Mudlogging has turned mud gas measurements (or Gas While Drilling, GWD) to a sufficient level of reliability to consider the C1 to C5 (C6) surface gas compositions as a reliable picture of the hydrocarbon fluid content of the mud. Provided all drilling artifacts are properly addressed, it comes to a real continuous fluid composition log along the well. Such a log is however limited to the light end of the fluid and, consequently, cannot provide straightforward conclusions on the fluid nature and properties. In the meantime, Downhole Fluid Analysis (DFA) provides real time measurements of fluid properties while pumping out the reservoir fluid at selected stations, such as a quantitative lumped composition (i.e. C1, C2-C5 and C6+ for instance), GOR and live downhole fluid density. When fully representative, these measurements can help identifying the fluid nature with the restriction of the vertical representativity of such stations.
The development presented in this paper consists in associating locally the decontaminated DFA measurements and the corresponding stacked quantitative mud gas data to fit a chemical and physical fluid model. This latter is a simplified average molecular fraction pattern law that statistically describes the abundance of each cut based on compositional invariants, expresses the overall fluid column equilibrium and associates volumetric properties to each cut. All the unknown parameters can be auto-adjusted by inversion provided a full C1-C5 molecular composition, C1-(C2)-C3/5-C6+ weight percents, GOR and downhole density are provided by the different techniques. Then, the model can predict the other fluid properties (such as molecular weight, FVF, API…) and propagate them along the well section thanks to the quantitative mud gas data alone.
The quantitative correlation technique was applied to various reservoirs and fluid contexts. A thin low GOR mono-fluid case tested the model robustness at predicting non calibrated properties. A thick hydrocarbon column was used to evaluate the model sensitivity to segregation. And finally, a multi-layered system is presented to validate the prediction reliability of the technique in a compartmentalized context.

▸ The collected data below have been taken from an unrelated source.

(** Property X12: item deletion. [del asn[key]] for a key that is not
    there raises [KeyError] and changes nothing; for a key that is
    there, [asn[key]] raises [KeyError] afterwards and every other key
    reads as before. *)
Theorem delitem_getitem (key : string) (a : Association C) :
  (dict_get key (data a) = None ->
   __delitem__ key a = (Raise (KeyError key), a)) /\
  (forall v, dict_get key (data a) = Some v ->
   exists a',
     __delitem__ key a = (Ok tt, a') /\
     __getitem__ key a' = (Raise (KeyError key), a') /\
     forall key', key' <> key ->
       fst (__getitem__ key' a') = fst (__getitem__ key' a)).
Proof.
  split.
  - intros Hk. run. rewrite Hk. reflexivity.
  - intros v Hk. eexists. split; [run; rewrite Hk; reflexivity |]. split.
    + run. rewrite dict_get_del, String.eqb_refl. reflexivity.
    + intros key' Hne. run. rewrite dict_get_del.
      destruct (String.eqb_spec key' key) as [-> | _]; [contradiction | reflexivity].
Qed.

(** Property X13: the keys keep their order. [asn[key] = value] leaves
    the keys as they are when [key] is among them and puts [key] last
    when it is not; [del asn[key]] takes [key] out and leaves the others
    in their order; distinct keys stay distinct, and [len] counts
    them. *)
Theorem mapping_keys_order (key : string) (value : JVal) (a : Association C) :
  let ks := map fst (data a) in
  let a1 := snd (__setitem__ key value a) in
  let a2 := snd (__delitem__ key a) in
  keys a = (Ok ks, a) /\ __len__ a = (Ok (List.length ks), a) /\
  keys a1 = (Ok (if bool_decide (key ∈ ks) then ks else (ks ++ [key])%list), a1) /\
  keys a2 = (Ok (List.filter (fun k => negb (String.eqb key k)) ks), a2) /\
  (NoDup ks -> NoDup (map fst (data a1)) /\ NoDup (map fst (data a2))).
Proof.
  cbv zeta. split; [reflexivity |]. split; [run; rewrite length_map; reflexivity |].
  split; [| split].
  - run. rewrite dict_set_keys.
    destruct (dict_get key (data a)) as [v |] eqn:Hk.
    + rewrite bool_decide_eq_true_2; [reflexivity |].
      apply list_elem_of_In. destruct (in_dec string_dec key (map fst (data a)))
        as [Hin | Hnin]; [exact Hin |].
      apply dict_get_None in Hnin. congruence.
    + rewrite bool_decide_eq_false_2; [reflexivity |].
      rewrite list_elem_of_In. apply dict_get_None. exact Hk.
  - run. destruct (dict_get key (data a)) as [v |] eqn:Hk; cbn.
    + rewrite dict_del_keys. reflexivity.
    + f_equal. f_equal. apply dict_get_None in Hk.
      induction (map fst (data a)) as [| k ks IH]; [reflexivity |].
      cbn. destruct (String.eqb_spec key k) as [-> | _]; cbn.
      * exfalso. apply Hk. left. reflexivity.
      * f_equal. apply IH. intros Hin. apply Hk. right. exact Hin.
  - intros Hnd. split.
    + run. rewrite dict_set_keys.
      destruct (dict_get key (data a)) as [v |] eqn:Hk; [exact Hnd |].
      apply NoDup_app. split; [exact Hnd |]. split.
      * intros x Hx Hx'. apply list_elem_of_singleton in Hx'. subst x.
        apply dict_get_None in Hk. apply Hk. apply list_elem_of_In. exact Hx.
      * apply NoDup_singleton.
    + run. destruct (dict_get key (data a)) as [v |] eqn:Hk; cbn; [| exact Hnd].
      rewrite dict_del_keys. apply NoDup_ListNoDup.
      apply List.NoDup_filter. apply NoDup_ListNoDup. exact Hnd.
Qed.

(** ** [_add_items] *)

Lemma for_each_dict_set (d2 : Dict) :
  forall d : Dict,
    for_each d2 (fun kv => modify (dict_set (fst kv) (snd kv))) d =
      (Ok tt, fold_left (fun acc kv => dict_set (fst kv) (snd kv) acc) d2 d).
Proof.
  induction d2 as [| [k v] d2 IH]; intros d; [reflexivity |].
  cbn. unfold bind, modify. cbn. apply IH.
Qed.

Lemma fold_dict_set_get (k : string) (d2 : Dict) :
  NoDup (map fst d2) ->
  forall d : Dict,
    dict_get k (fold_left (fun acc kv => dict_set (fst kv) (snd kv) acc) d2 d) =
      match dict_get k d2 with
      | Some v => Some v
      | None => dict_get k d
      end.
Proof.
  induction d2 as [| [k1 v1] d2 IH]; intros Hnd d; [reflexivity |].
  cbn in Hnd. apply NoDup_cons in Hnd as [Hnin Hnd].
  cbn. rewrite (IH Hnd), dict_get_set.
  destruct (String.eqb_spec k k1) as [-> | Hne]; [| reflexivity].
  assert (Hnone : dict_get k1 d2 = None).
  { apply dict_get_None. rewrite <- list_elem_of_In. exact Hnin. }
  rewrite Hnone. reflexivity.
Qed.

(** Property X14: [_add_items] on an association without [members]
    puts the items there as they are. When the items are a list, as the
    method asks for, a second [_add_items] fails: a list has no
    [update], the method raises [AttributeError] and the association
    stays as the first call left it. *)
Theorem _add_items_first_then_again (items : JVal) (a : Association C) :
  dict_get "members" (data a) = None ->
  exists a1,
    _add_items items a = (Ok tt, a1) /\
    __getitem__ "members" a1 = (Ok items, a1) /\
    (forall key, key <> "members" ->
       fst (__getitem__ key a1) = fst (__getitem__ key a)) /\
    forall l more, items = JList l ->
      _add_items more a1 = (Raise AttributeError, a1).
Proof.
  intros Hk. eexists. split; [| split; [| split]].
  - unfold _add_items, try_except. run. rewrite Hk. reflexivity.
  - run. rewrite dict_get_set. reflexivity.
  - intros key Hne. run. rewrite dict_get_set.
    destruct (String.eqb_spec key "members") as [-> | _];
      [contradiction | reflexivity].
  - intros l more ->. unfold _add_items, try_except. run.
    rewrite dict_get_set. reflexivity.
Qed.

(** Property X15: [_add_items] with a dictionary, on an association
    whose [members] is a dictionary, merges the two: afterwards a key of
    the items has the value the items give it and every other key of
    [members] has the value it had; the rest of the data is as it
    was. *)
Theorem _add_items_merges (d d2 : Dict) (a : Association C) :
  dict_get "members" (data a) = Some (JDict d) ->
  NoDup (map fst d2) ->
  exists a1 d1,
    _add_items (JDict d2) a = (Ok tt, a1) /\
    dict_get "members" (data a1) = Some (JDict d1) /\
    (forall k, dict_get k d1 = match dict_get k d2 with
                               | Some v => Some v
                               | None => dict_get k d
                               end) /\
    forall key, key <> "members" ->
      dict_get key (data a1) = dict_get key (data a).
Proof.
  intros Hk Hnd. eexists _, _. split; [| split; [| split]].
  - unfold _add_items, try_except. run. rewrite Hk. cbn.
    rewrite for_each_dict_set. reflexivity.
  - cbn. rewrite dict_get_set. reflexivity.
  - intros k. apply fold_dict_set_get. exact Hnd.
  - intros key Hne. cbn. rewrite dict_get_set.
    destruct (String.eqb_spec key "members") as [-> | _];
      [contradiction | reflexivity].
Qed.

End MappingFacts.

(** ** Product names and their duplicates *)

Lemma map_R_app {A B} (f : A -> Result B) (pre post : list A) (ys : list B) :
  map_R f pre = Ok ys ->
  map_R f (pre ++ post) = and_then (map_R f post) (fun zs => Ok (ys ++ zs)%list).
Proof.
  revert ys. induction pre as [| x pre IH]; intros ys; cbn.
  - intros [= <-]. destruct (map_R f post); reflexivity.
  - destruct (f x) as [y | e]; cbn; [| discriminate].
    destruct (map_R f pre) as [ys' | e]; cbn; [| discriminate].
    intros [= <-]. rewrite (IH ys' eq_refl).
    destruct (map_R f post); reflexivity.
Qed.

Lemma counter_add_keys (x : Scalar) (counts : list (Scalar * nat)) :
  map fst (counter_add x counts) =
    if bool_decide (x ∈ map fst counts) then map fst counts
    else (map fst counts ++ [x])%list.
Proof.
  induction counts as [| [y n] counts IH]; cbn; [reflexivity |].
  destruct (decide (x = y)) as [-> | Hne]; cbn.
  - rewrite bool_decide_eq_true_2 by (left). reflexivity.
  - rewrite IH. destruct (bool_decide (x ∈ map fst counts)) eqn:Hin.
    + apply bool_decide_eq_true in Hin.
      rewrite bool_decide_eq_true_2 by (right; exact Hin). reflexivity.
    + apply bool_decide_eq_false in Hin.
      rewrite bool_decide_eq_false_2; [reflexivity |].
      intros Hin'. apply elem_of_cons in Hin' as [-> | Hin']; contradiction.
Qed.

Lemma counter_get_add (x y : Scalar) (counts : list (Scalar * nat)) :
  counter_get y (counter_add x counts) =
    counter_get y counts + (if decide (x = y) then 1 else 0).
Proof.
  induction counts as [| [z m] counts IH]; cbn.
  - destruct (decide (y = x)) as [-> | Hne].
    + rewrite decide_True by reflexivity. reflexivity.
    + rewrite decide_False by congruence. reflexivity.
  - destruct (decide (x = z)) as [-> | Hxz]; cbn.
    + destruct (decide (y = z)) as [-> | Hyz].
      * rewrite decide_True by reflexivity. lia.
      * rewrite decide_False by congruence. lia.
    + destruct (decide (y = z)) as [-> | Hyz].
      * rewrite decide_False by exact Hxz. lia.
      * exact IH.
Qed.

Lemma Counter_get (y : Scalar) (l : list Scalar) :
  counter_get y (Counter l) = count_occ Scalar_eq_dec l y.
Proof.
  unfold Counter.
  assert (Hgen : forall counts,
            counter_get y (fold_left (fun counts x => counter_add x counts) l counts)
            = counter_get y counts + count_occ Scalar_eq_dec l y).
  { induction l as [| x l IH]; intros counts; cbn; [lia |].
    rewrite IH, counter_get_add.
    destruct (Scalar_eq_dec x y) as [-> | Hne].
    - rewrite decide_True by reflexivity. lia.
    - rewrite decide_False by exact Hne. lia. }
  rewrite Hgen. reflexivity.
Qed.

Lemma Counter_keys_NoDup (l : list Scalar) : NoDup (map fst (Counter l)).
Proof.
  unfold Counter.
  assert (Hgen : forall counts,
            NoDup (map fst counts) ->
            NoDup (map fst (fold_left (fun counts x => counter_add x counts) l counts))).
  { induction l as [| x l IH]; intros counts Hnd; cbn; [exact Hnd |].
    apply IH. rewrite counter_add_keys.
    destruct (bool_decide (x ∈ map fst counts)) eqn:Hin; [exact Hnd |].
    apply bool_decide_eq_false in Hin. apply NoDup_app.
    split; [exact Hnd |]. split; [| apply NoDup_singleton].
    intros y Hy Hy'. apply list_elem_of_singleton in Hy'. subst y. contradiction. }
  apply Hgen. constructor.
Qed.

Lemma counter_get_elem (x : Scalar) (n : nat) (counts : list (Scalar * nat)) :
  NoDup (map fst counts) -> (x, n) ∈ counts -> counter_get x counts = n.
Proof.
  induction counts as [| [z m] counts IH]; intros Hnd Hin; [inversion Hin |].
  cbn in Hnd. apply NoDup_cons in Hnd as [Hz Hnd].
  cbn. apply elem_of_cons in Hin as [[= -> ->] | Hin].
  - rewrite decide_True by reflexivity. reflexivity.
  - destruct (decide (x = z)) as [-> | Hne]; [| exact (IH Hnd Hin)].
    exfalso. apply Hz. apply list_elem_of_fmap.
    exists (z, n). split; [reflexivity | exact Hin].
Qed.

Lemma counter_get_pos (x : Scalar) (counts : list (Scalar * nat)) :
  counter_get x counts <> 0 -> (x, counter_get x counts) ∈ counts.
Proof.
  induction counts as [| [z m] counts IH]; cbn; [congruence |].
  destruct (decide (x = z)) as [-> | Hne]; intros Hpos.
  - left.
  - right. exact (IH Hpos).
Qed.

Lemma NoDup_filter_keys {A B} (f : A * B -> bool) (l : list (A * B)) :
  NoDup (map fst l) -> NoDup (map fst (List.filter f l)).
Proof.
  induction l as [| p l IH]; intros Hnd; [constructor |].
  cbn [map] in Hnd. apply NoDup_cons in Hnd as [Hp Hnd].
  cbn [List.filter]. destruct (f p); [| exact (IH Hnd)].
  cbn [map]. apply NoDup_cons. split; [| exact (IH Hnd)].
  intros Hin. apply Hp. apply list_elem_of_fmap in Hin as [q [-> Hin]].
  apply list_elem_of_In, List.filter_In in Hin as [Hin _].
  apply list_elem_of_fmap. exists q. split; [reflexivity |].
  apply list_elem_of_In. exact Hin.
Qed.

Section ProductNames.

Context {C : Type}.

Deriving a fluid properties log along a section from quantitative mud gas is an attractive option as such data are systematically acquired on all wells at reasonable cost. But a real fluid prediction becomes reliable only when the input data are fully consistent and quantitative, and provided the fluid is simple enough to comply with the molecular fraction pattern model (it potentially excludes highly biodegraded, multi-sourced or reworked fluids…). Then, this approach can have significant impact at exploration or appraisal stage to refine sampling programs and assess the quantitative impact of a sample in the fluid column understanding, qualify precisely reservoir continuity even in difficult acquisition contexts (low permeability formations, clayey reservoirs, thin sands, multilayered reservoirs…) and early estimate average fluid properties, heterogeneities and gradients.